RAW DATA:
(** A read that finds too little consumes the rest of the input. *)
Lemma take_input_short r n :
  reader_ok r -> r_error r = PCAP_OK -> 0 <= n <= PCAP_MAX_CAPLEN ->
  Z.of_nat (length (remaining r)) < n ->
  exists r', take_input r n = Some (None, Z.of_nat (length (remaining r)), r') /\
    forall st, short_post r r' st.
Proof.
  intros [Hfile Hmem] Herr Hn Hlen. unfold take_input.
  destruct (r_fp r) as [fp|] eqn:Efp.
  - destruct (Hfile _ eq_refl) as (Hb & Hpos & (buf & Ebuf & Hbuf) & Hfe).
    assert (Ee : f_error fp = false) by (destruct (f_error fp); naive_solver).
    assert (Hrem : remaining r = drop (Z.to_nat (f_pos fp)) (f_data fp))
      by (unfold remaining; by rewrite Efp).
    rewrite Ebuf. cbn [mbind option_bind].
    rewrite fread_short by first [done | lia | rewrite <- Hrem; lia]. rewrite <- Hrem, Ee.
    cbn [mbind option_bind orb].
    destruct (Z.eqb_spec (Z.of_nat (length (remaining r))) n); [lia|].
    eexists. split; [done|]. intros st. apply short_post_file; auto; lia.
  - destruct (Hmem eq_refl) as (Hb & Hml & Hpos & Hsz).
    assert (Hrem : remaining r = drop (Z.to_nat (r_mem_pos r)) (r_mem r))
      by (unfold remaining; by rewrite Efp).
    rewrite Hrem, length_drop in Hlen |- *.
    rewrite size_sub_small by lia. rewrite Z.gtb_ltb.
    destruct (Z.ltb_spec (r_mem_len r - r_mem_pos r) n); [|lia].
    replace (r_mem_len r - r_mem_pos r) with
      (Z.of_nat (length (r_mem r) - Z.to_nat (r_mem_pos r))) by lia.
    eexists. split; [done|]. intros st.
    unfold short_post, short_read_status, input_errno. cbn. rewrite Efp. cbn.
    eexists. split; [done|]. split; [split; try done; unfold input_errno; cbn; by rewrite Efp|].
    split; [done|]. split; [|cbn; by rewrite Efp].
    intros st' Hst'. split; cbn; [by rewrite Efp|]. intros _.
    repeat (split; [done || lia|]). lia.
Qed.

(** ** Records *)

(** The timestamp of the widest fields still fits 64 bits. *)
Lemma ts_exact sec frac (nsec : bool) :
  is_u 32 sec -> is_u 32 frac ->
  u64 (u64 (sec * 1000000000) + (if nsec then frac else u64 (frac * 1000))) =
  sec * 10 ^ 9 + frac * (if nsec then 1 else 1000).
Proof.
  intros Hs Hf. unfold is_u in *. rewrite (wrap_small 64 (sec * 1000000000)) by (unfold is_u; lia).
  destruct nsec; [rewrite wrap_small by (unfold is_u; lia); lia|].
  rewrite (wrap_small 64 (frac * 1000)) by (unfold is_u; lia).
  rewrite wrap_small by (unfold is_u; lia). lia.
Qed.

(** The record header parser on the 16 bytes [hd] that [data] starts with. *)
Lemma parse_record_header_spec obj off data info rec :
  Forall is_byte data -> (16 <= length data)%nat ->
  bytes_at obj off 16 = Some (take 16 data) ->
  let be := fi_big_endian info in
  let caplen := field be data 8 4 in
  let wirelen := field be data 12 4 in
  is_u 32 caplen /\ is_u 32 wirelen /\
  pcap_parse_record_header obj off info rec =
    Some (if decide (caplen > 262144)
          then (PCAP_ERR_BAD_CAPLEN, Pcap_record (rec_ts_ns rec) caplen wirelen None)
          else (PCAP_OK, Pcap_record (field be data 0 4 * 10 ^ 9 +
                                      field be data 4 4 * (if fi_nsec info then 1 else 1000))
                                     caplen (Z.max caplen wirelen) None)).
Proof.
  intros Hd Hlen Hobj be caplen wirelen.
  assert (Hf : forall o, (o + 4 <= 16)%nat -> rd32 obj off (Z.of_nat o) be = Some (field be data o 4) /\
                         is_u 32 (field be data o 4)).
  { intros o Ho.
    assert (Ht : Forall is_byte (take 16 data)) by (by apply Forall_take).
    assert (Hl : length (take 16 data) = 16%nat) by (rewrite length_take; lia).
    assert (E : field be (take 16 data) o 4 = field be data o 4).
    { unfold field. rewrite skipn_firstn_comm, take_take. do 3 f_equal. lia. }
    rewrite <- E. split; [apply (rd32_field _ _ 16 _ Hobj Ht); lia|].
    apply load32_field; [done|lia]. }
  split; [apply Hf; lia|]. split; [apply Hf; lia|].
  unfold pcap_parse_record_header. fold be.
  rewrite (proj1 (Hf 0%nat ltac:(lia)) : rd32 obj off 0 be = Some _). cbn [mbind option_bind].
  rewrite (proj1 (Hf 4%nat ltac:(lia)) : rd32 obj off 4 be = Some _). cbn [mbind option_bind].
  rewrite (proj1 (Hf 8%nat ltac:(lia)) : rd32 obj off 8 be = Some _). cbn [mbind option_bind].
  rewrite (proj1 (Hf 12%nat ltac:(lia)) : rd32 obj off 12 be = Some _). cbn [mbind option_bind].
  fold caplen wirelen. cbn. unfold PCAP_MAX_CAPLEN. rewrite Z.gtb_ltb.
  destruct (Z.ltb_spec 262144 caplen); case_decide; try lia; [done|].
  rewrite ts_exact by (apply Hf; lia).
  destruct (Z.ltb_spec wirelen caplen); cbn.
  - by rewrite Z.max_l by lia.
  - by rewrite Z.max_r by lia.
Qed.

(** What [pcap_next] reports where the specification ends the capture: a stream
    that fails reports its error in place of an end. *)
Definition is_end (st : pcap_status) : bool :=
  match st with PCAP_EOF | PCAP_ERR_TRUNC_RECORD_HDR | PCAP_ERR_TRUNC_RECORD => true | _ => false end.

AIM OF THE EXERCISE: Give back, word for word, only the lines above from the line holding "apply load32_field; [done|lia]." to the line holding "rewrite (proj1 (Hf 0%nat", both included.

SOLUTION TO THE PROBLEM:
    apply load32_field; [done|lia]. }
  split; [apply Hf; lia|]. split; [apply Hf; lia|].
  unfold pcap_parse_record_header. fold be.
  rewrite (proj1 (Hf 0%nat ltac:(lia)) : rd32 obj off 0 be = Some _). cbn [mbind option_bind].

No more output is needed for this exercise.